Le sujet de l’argent est-il vraiment central dans le domaine fétichiste ? Pour un sexe « normal », il faut seulement deux corps, mais dans l’érotisme fétichiste, ce sont surtout des matériaux coûteux, des objets, des accessoires et des décors. Le plaisir sensuel du fétichisme est-il réservé aux personnes issues de la majorité ?
Non seulement réservé aux personnes aisées de la société majoritaire, mais aussi aux personnes aisées de la communauté gay ou queer. C’est malheureusement un problème comme dans beaucoup d’autres domaines de la vie. On peut parfois dénicher des « bonnes affaires », par exemple sur les marchés aux puces, mais le souci persiste. De plus, beaucoup ne peuvent même pas s’offrir les tarifs d’entrée des soirées fétichistes.
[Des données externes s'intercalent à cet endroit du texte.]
(* ===== verification/Share.v ===== *)
(** * Shares and their mandates (xr-proto/src/share.rs, with the signers of xr-hub)

    The records of a share, the canonical bytes the hub and the agents sign, and
    the offline checks. The signature scheme (ed25519-dalek) and the base64 codec
    are interfaces; serde's JSON stays outside, a token is its record. *)

From S2P Require Import Prelude Text Obfuscation Protocol.

(** ** The parameters *)

(** The STANDARD engine of the base64 crate. *)
Class Base64 := {
  b64_encode : bytes -> bytes;
  b64_decode : bytes -> option bytes;
  b64_roundtrip b : bytes_ok b -> b64_decode (b64_encode b) = Some b;
  b64_graph b : Forall is_graph (b64_encode b);
  b64_decode_graph l b : b64_decode l = Some b -> Forall is_graph l
}.

(** The keys and signatures of ed25519-dalek. [ed_from_bytes] refuses the 32-byte
    strings that are not a point. *)
Class Ed25519 := {
  verifying_key : bytes -> bytes;
  ed_from_bytes : bytes -> option bytes;
  ed_sign : bytes -> bytes -> bytes;
  ed_verify : bytes -> bytes -> bytes -> bool;
  ed_sign_length k m : length (ed_sign k m) = 64%nat;
  ed_sign_bytes k m : bytes_ok (ed_sign k m);
  ed_verify_sign k m : ed_verify (verifying_key k) m (ed_sign k m) = true
}.

(** ** Records *)

Record FileMeta := {
  fm_url : bytes; fm_source : bytes; fm_source_url : bytes; fm_published : bytes; fm_title : bytes
}.

Definition FileMeta_is_empty (m : FileMeta) : bool :=
  bool_decide (fm_url m = []) && bool_decide (fm_source m = []) && bool_decide (fm_source_url m = []) &&
  bool_decide (fm_published m = []) && bool_decide (fm_title m = []).

Record ShareManifestEntry := {
  me_path : bytes; me_size : Z; me_mtime : Z; me_sha256 : bytes; me_meta : option FileMeta
}.
Lemma auth_create_share s req created id saved :
  auth_inv s -> fresh_share s id -> auth_inv (create_share s req created id saved).1.
Proof.
  intros Hi Hf. unfold create_share. do 2 (case_bool_decide; [done |]). destruct (cs_port req =? 0); [done |].
  destruct (validate_ed25519_pubkey _) eqn:Ev; cbn [negb]; [| done].
  destruct (store_share _ _ _) as [s' |] eqn:Es; [| done]. apply auth_store in Es; [done | done | done |]. by apply pubkey_clean.
Qed.

Lemma auth_mint_token s id ttl now : auth_inv s -> ttl_ok ttl -> clock_ok now -> auth_inv (mint_token s id ttl now).1.
Proof.
  intros Hi Ht Hc. unfold mint_token. apply (signing_case s _ auth_inv); [done |]. intros key _. destruct (shares s !! id) as [r |] eqn:E; [| done].
  destruct (_ || _); [done |]. cbn [fst]. apply auth_mint; [done |]. eapply mint_read; [done | |].
  - eapply lookup_weaken; [done | by apply ai_shares].
  - apply exp_ok; [done |]. by apply ttl_default.
Qed.

Lemma auth_mint_own s cred id ttl now : auth_inv s -> ttl_ok ttl -> clock_ok now -> auth_inv (mint s cred id ttl now).1.
Proof.
  intros Hi Ht Hc. unfold mint. apply (signing_case s _ auth_inv); [done |]. intros key _. destruct (verify_credential_blob _ _ _) as [c | e]; [| done].
  destruct (clamp_token_ttl _) as [t | e] eqn:Ettl; [| done]. apply clamp_token_nonneg in Ettl; [| done].
  destruct (assert_owns_share _ _ _) as [[] | e] eqn:Eo; [| done]. cbn [fst].
  destruct (owns_registered s c id Hi Eo) as (r & Hr & _). apply auth_mint; [done |].
  eapply mint_read; [done | done | by apply exp_ok].
Qed.
(* ===== verification/Sync.v ===== *)
(** * The mirror diff and the selection (xr-core/src/sync.rs)

    What a consumer of a share wants to hold locally: the diff between the manifest
    and the local files, restricted to a selection of files and folders, and the
    removal of one file or folder from such a selection. A [HashSet] of strings is a
    [gset], a [HashMap] a [gmap]; loops whose end is not structural carry fuel, and
    the theorems show that the fuel their callers set is enough. *)

From S2P Require Import Prelude Text Order SafePath Share.

Record LocalFile := { lf_path : bytes; lf_sha256 : bytes; lf_size : Z }.

Record SyncPlan := { sp_fetch : list ShareManifestEntry; sp_delete : list bytes }.

Definition SyncPlan_is_empty (p : SyncPlan) : bool :=
  bool_decide (length (sp_fetch p) = 0%nat) && bool_decide (length (sp_delete p) = 0%nat).

(** Listed exactly, or under the folder. *)
Definition covers (s path : bytes) : bool := bool_decide (path = s) || starts_with (s ++ [47]) path.

Definition path_selected (path : bytes) (selection : option (gset bytes)) : bool :=
  match selection with
  | None => true
  | Some sel => existsb (fun s => covers s path) (elements sel)
  end.

(** Collecting a [HashMap]: the last of several entries stays. *)
Definition by_path {A} (path : A -> bytes) (l : list A) : gmap bytes A :=
  foldl (fun m x => <[path x := x]> m) ∅ l.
Was plant Eisensteig denn Spannendes für die Zukunft?

Quelles initiatives passionnantes Eisensteig prévoit-il pour l’avenir ?

Avant tout, nous souhaitons continuer à proposer des fêtes en plein air. Récemment, grâce à l’appui des Bösen Buben, nous avons commencé à organiser aussi des soirées en intérieur. D’ailleurs, nos soirées en extérieur restent ouvertes à tous.